---- MATERIAL PROVIDED

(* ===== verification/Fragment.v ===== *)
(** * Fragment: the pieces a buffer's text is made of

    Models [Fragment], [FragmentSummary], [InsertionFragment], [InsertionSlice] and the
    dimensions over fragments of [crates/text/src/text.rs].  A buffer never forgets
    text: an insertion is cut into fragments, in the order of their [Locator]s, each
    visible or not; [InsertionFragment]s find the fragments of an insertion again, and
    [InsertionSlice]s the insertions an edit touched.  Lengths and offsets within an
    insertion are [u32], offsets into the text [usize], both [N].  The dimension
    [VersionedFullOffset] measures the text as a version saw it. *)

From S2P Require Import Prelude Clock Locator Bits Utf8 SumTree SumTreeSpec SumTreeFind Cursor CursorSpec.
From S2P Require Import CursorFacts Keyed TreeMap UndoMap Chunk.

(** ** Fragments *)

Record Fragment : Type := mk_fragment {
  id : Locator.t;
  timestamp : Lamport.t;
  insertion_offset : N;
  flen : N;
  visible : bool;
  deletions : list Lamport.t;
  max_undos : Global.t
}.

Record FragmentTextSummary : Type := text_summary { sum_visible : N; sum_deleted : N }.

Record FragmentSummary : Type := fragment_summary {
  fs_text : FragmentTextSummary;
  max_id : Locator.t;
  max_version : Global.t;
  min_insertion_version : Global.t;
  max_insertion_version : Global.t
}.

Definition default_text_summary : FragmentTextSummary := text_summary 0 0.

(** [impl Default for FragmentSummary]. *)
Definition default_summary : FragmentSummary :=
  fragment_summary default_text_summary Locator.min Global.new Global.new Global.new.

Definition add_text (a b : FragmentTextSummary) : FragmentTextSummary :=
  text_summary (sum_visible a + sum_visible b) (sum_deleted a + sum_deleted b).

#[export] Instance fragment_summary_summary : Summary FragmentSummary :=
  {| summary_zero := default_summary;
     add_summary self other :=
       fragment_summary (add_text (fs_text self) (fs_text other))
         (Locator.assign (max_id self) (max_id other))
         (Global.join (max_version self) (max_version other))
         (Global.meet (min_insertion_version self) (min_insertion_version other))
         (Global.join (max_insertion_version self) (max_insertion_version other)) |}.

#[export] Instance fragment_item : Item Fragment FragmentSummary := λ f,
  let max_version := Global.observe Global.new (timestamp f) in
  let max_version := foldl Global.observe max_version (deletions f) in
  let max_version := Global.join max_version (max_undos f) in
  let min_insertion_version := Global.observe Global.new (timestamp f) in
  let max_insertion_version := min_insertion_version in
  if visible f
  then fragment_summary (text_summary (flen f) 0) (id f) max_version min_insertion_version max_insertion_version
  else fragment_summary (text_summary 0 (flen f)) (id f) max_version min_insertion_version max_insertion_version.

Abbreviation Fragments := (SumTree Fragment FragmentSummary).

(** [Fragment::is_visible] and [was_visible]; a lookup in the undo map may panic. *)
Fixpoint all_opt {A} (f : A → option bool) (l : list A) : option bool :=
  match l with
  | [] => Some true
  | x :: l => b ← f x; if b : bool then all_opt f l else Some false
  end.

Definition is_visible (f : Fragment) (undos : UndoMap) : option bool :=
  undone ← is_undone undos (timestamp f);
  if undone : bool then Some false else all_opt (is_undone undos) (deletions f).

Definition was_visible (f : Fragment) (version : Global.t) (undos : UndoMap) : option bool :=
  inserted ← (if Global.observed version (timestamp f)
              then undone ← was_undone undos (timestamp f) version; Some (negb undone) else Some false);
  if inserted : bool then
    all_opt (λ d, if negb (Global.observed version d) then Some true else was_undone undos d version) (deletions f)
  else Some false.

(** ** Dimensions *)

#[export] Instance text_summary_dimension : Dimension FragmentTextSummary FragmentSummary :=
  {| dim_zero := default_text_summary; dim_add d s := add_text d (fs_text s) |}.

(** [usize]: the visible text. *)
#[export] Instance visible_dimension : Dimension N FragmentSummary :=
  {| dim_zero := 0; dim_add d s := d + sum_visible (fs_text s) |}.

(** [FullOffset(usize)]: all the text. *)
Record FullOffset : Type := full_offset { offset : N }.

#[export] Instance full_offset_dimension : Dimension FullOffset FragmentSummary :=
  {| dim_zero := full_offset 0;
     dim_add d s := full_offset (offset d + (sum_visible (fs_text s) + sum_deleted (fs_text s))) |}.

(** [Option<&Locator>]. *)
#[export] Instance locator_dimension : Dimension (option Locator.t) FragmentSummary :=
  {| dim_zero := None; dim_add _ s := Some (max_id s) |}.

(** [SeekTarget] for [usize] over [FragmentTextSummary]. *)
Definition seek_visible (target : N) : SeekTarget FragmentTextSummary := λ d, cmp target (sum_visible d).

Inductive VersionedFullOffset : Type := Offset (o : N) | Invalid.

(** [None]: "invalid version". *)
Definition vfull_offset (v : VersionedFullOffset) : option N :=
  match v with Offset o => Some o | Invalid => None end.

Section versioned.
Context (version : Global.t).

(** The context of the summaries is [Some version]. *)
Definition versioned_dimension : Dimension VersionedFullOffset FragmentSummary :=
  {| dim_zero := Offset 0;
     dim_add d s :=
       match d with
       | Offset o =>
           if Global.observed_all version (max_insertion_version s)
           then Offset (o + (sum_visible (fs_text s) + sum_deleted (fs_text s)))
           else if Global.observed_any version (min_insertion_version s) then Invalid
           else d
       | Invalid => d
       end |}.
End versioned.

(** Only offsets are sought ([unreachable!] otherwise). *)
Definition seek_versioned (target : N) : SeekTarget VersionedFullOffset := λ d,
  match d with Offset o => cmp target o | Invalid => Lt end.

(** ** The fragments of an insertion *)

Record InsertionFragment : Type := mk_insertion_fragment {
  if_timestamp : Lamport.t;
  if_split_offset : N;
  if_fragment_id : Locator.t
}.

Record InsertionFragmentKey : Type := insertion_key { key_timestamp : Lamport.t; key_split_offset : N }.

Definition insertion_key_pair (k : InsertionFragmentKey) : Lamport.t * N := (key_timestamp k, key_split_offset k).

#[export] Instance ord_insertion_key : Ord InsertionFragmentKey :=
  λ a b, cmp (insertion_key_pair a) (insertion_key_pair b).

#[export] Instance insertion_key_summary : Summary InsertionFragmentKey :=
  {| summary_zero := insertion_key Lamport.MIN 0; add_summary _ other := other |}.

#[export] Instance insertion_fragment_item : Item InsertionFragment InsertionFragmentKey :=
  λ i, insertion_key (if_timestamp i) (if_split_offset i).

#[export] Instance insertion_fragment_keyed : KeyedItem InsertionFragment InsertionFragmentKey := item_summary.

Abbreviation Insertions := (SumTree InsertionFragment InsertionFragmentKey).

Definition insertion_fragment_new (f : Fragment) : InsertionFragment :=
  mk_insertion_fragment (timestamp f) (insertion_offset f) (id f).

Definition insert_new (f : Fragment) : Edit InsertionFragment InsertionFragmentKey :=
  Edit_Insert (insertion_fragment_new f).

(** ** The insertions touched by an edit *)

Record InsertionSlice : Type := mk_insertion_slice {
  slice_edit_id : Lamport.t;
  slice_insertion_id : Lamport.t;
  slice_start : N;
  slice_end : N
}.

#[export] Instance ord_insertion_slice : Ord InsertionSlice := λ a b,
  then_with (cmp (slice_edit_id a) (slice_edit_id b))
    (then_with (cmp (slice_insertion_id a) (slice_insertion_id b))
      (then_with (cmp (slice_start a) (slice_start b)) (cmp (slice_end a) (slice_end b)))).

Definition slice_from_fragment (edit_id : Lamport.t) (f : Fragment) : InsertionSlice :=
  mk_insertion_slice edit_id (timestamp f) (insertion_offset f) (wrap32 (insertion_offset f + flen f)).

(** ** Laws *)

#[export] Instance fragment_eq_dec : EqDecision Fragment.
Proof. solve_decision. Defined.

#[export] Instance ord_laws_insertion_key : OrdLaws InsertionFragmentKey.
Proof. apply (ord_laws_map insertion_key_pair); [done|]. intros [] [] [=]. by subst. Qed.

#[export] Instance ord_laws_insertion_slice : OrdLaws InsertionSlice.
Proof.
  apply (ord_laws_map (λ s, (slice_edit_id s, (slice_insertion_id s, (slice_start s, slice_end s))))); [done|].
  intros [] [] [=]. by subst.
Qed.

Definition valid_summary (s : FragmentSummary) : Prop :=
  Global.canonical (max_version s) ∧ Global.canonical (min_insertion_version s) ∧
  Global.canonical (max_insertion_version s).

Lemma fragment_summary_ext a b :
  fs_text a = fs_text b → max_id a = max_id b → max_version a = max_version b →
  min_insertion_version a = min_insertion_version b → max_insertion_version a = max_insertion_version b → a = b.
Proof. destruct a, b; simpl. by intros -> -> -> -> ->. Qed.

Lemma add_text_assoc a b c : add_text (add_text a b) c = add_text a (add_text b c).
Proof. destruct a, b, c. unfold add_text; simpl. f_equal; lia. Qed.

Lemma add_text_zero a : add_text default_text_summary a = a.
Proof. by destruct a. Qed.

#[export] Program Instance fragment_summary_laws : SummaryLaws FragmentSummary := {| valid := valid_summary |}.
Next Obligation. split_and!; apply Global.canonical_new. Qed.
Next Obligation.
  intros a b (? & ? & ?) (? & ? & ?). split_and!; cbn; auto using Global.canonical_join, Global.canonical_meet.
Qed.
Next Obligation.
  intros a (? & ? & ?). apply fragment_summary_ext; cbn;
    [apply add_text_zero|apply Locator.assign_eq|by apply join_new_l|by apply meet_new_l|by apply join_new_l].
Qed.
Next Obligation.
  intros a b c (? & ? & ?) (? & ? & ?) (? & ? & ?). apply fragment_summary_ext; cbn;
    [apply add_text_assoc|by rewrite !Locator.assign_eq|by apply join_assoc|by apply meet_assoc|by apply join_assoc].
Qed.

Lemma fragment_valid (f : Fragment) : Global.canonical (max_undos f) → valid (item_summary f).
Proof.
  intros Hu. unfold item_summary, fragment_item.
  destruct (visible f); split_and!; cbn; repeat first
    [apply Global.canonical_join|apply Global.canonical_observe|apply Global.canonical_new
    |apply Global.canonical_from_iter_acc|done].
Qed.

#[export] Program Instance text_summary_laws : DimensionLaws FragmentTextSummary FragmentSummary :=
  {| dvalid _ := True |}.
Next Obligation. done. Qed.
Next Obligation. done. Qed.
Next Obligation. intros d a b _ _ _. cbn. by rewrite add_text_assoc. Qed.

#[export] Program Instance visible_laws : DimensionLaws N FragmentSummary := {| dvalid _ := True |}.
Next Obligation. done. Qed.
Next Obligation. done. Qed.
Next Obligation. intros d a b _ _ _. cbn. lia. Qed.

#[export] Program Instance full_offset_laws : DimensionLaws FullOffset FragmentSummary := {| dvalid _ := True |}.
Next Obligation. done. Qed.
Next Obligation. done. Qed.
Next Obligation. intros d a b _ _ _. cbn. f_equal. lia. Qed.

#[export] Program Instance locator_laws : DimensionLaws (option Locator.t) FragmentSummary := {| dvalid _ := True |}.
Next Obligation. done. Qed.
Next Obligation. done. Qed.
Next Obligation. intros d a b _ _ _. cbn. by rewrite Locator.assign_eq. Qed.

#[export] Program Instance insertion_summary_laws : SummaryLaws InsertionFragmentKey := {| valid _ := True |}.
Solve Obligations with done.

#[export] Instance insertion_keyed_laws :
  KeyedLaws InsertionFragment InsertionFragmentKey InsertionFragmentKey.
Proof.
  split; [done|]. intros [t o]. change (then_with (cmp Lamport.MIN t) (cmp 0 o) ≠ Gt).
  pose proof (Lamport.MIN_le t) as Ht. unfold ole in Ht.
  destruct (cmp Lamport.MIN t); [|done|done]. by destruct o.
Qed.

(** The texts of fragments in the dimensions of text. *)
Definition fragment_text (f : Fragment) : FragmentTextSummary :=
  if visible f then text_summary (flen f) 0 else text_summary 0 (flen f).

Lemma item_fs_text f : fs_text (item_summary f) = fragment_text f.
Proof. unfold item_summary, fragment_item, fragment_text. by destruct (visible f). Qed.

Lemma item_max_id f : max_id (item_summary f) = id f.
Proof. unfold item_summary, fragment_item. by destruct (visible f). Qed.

--------

- [PROBLEM REQUIREMENTS]: Copying word for word, give each line of the data above from the first one through the line containing "text_summary (sum_visible a", and nothing else.

- [ANSWER BOX]:
(* ===== verification/Fragment.v ===== *)
(** * Fragment: the pieces a buffer's text is made of

    Models [Fragment], [FragmentSummary], [InsertionFragment], [InsertionSlice] and the
    dimensions over fragments of [crates/text/src/text.rs].  A buffer never forgets
    text: an insertion is cut into fragments, in the order of their [Locator]s, each
    visible or not; [InsertionFragment]s find the fragments of an insertion again, and
    [InsertionSlice]s the insertions an edit touched.  Lengths and offsets within an
    insertion are [u32], offsets into the text [usize], both [N].  The dimension
    [VersionedFullOffset] measures the text as a version saw it. *)

From S2P Require Import Prelude Clock Locator Bits Utf8 SumTree SumTreeSpec SumTreeFind Cursor CursorSpec.
From S2P Require Import CursorFacts Keyed TreeMap UndoMap Chunk.

(** ** Fragments *)

Record Fragment : Type := mk_fragment {
  id : Locator.t;
  timestamp : Lamport.t;
  insertion_offset : N;
  flen : N;
  visible : bool;
  deletions : list Lamport.t;
  max_undos : Global.t
}.

Record FragmentTextSummary : Type := text_summary { sum_visible : N; sum_deleted : N }.

Record FragmentSummary : Type := fragment_summary {
  fs_text : FragmentTextSummary;
  max_id : Locator.t;
  max_version : Global.t;
  min_insertion_version : Global.t;
  max_insertion_version : Global.t
}.

Definition default_text_summary : FragmentTextSummary := text_summary 0 0.

(** [impl Default for FragmentSummary]. *)
Definition default_summary : FragmentSummary :=
  fragment_summary default_text_summary Locator.min Global.new Global.new Global.new.

Definition add_text (a b : FragmentTextSummary) : FragmentTextSummary :=
  text_summary (sum_visible a + sum_visible b) (sum_deleted a + sum_deleted b).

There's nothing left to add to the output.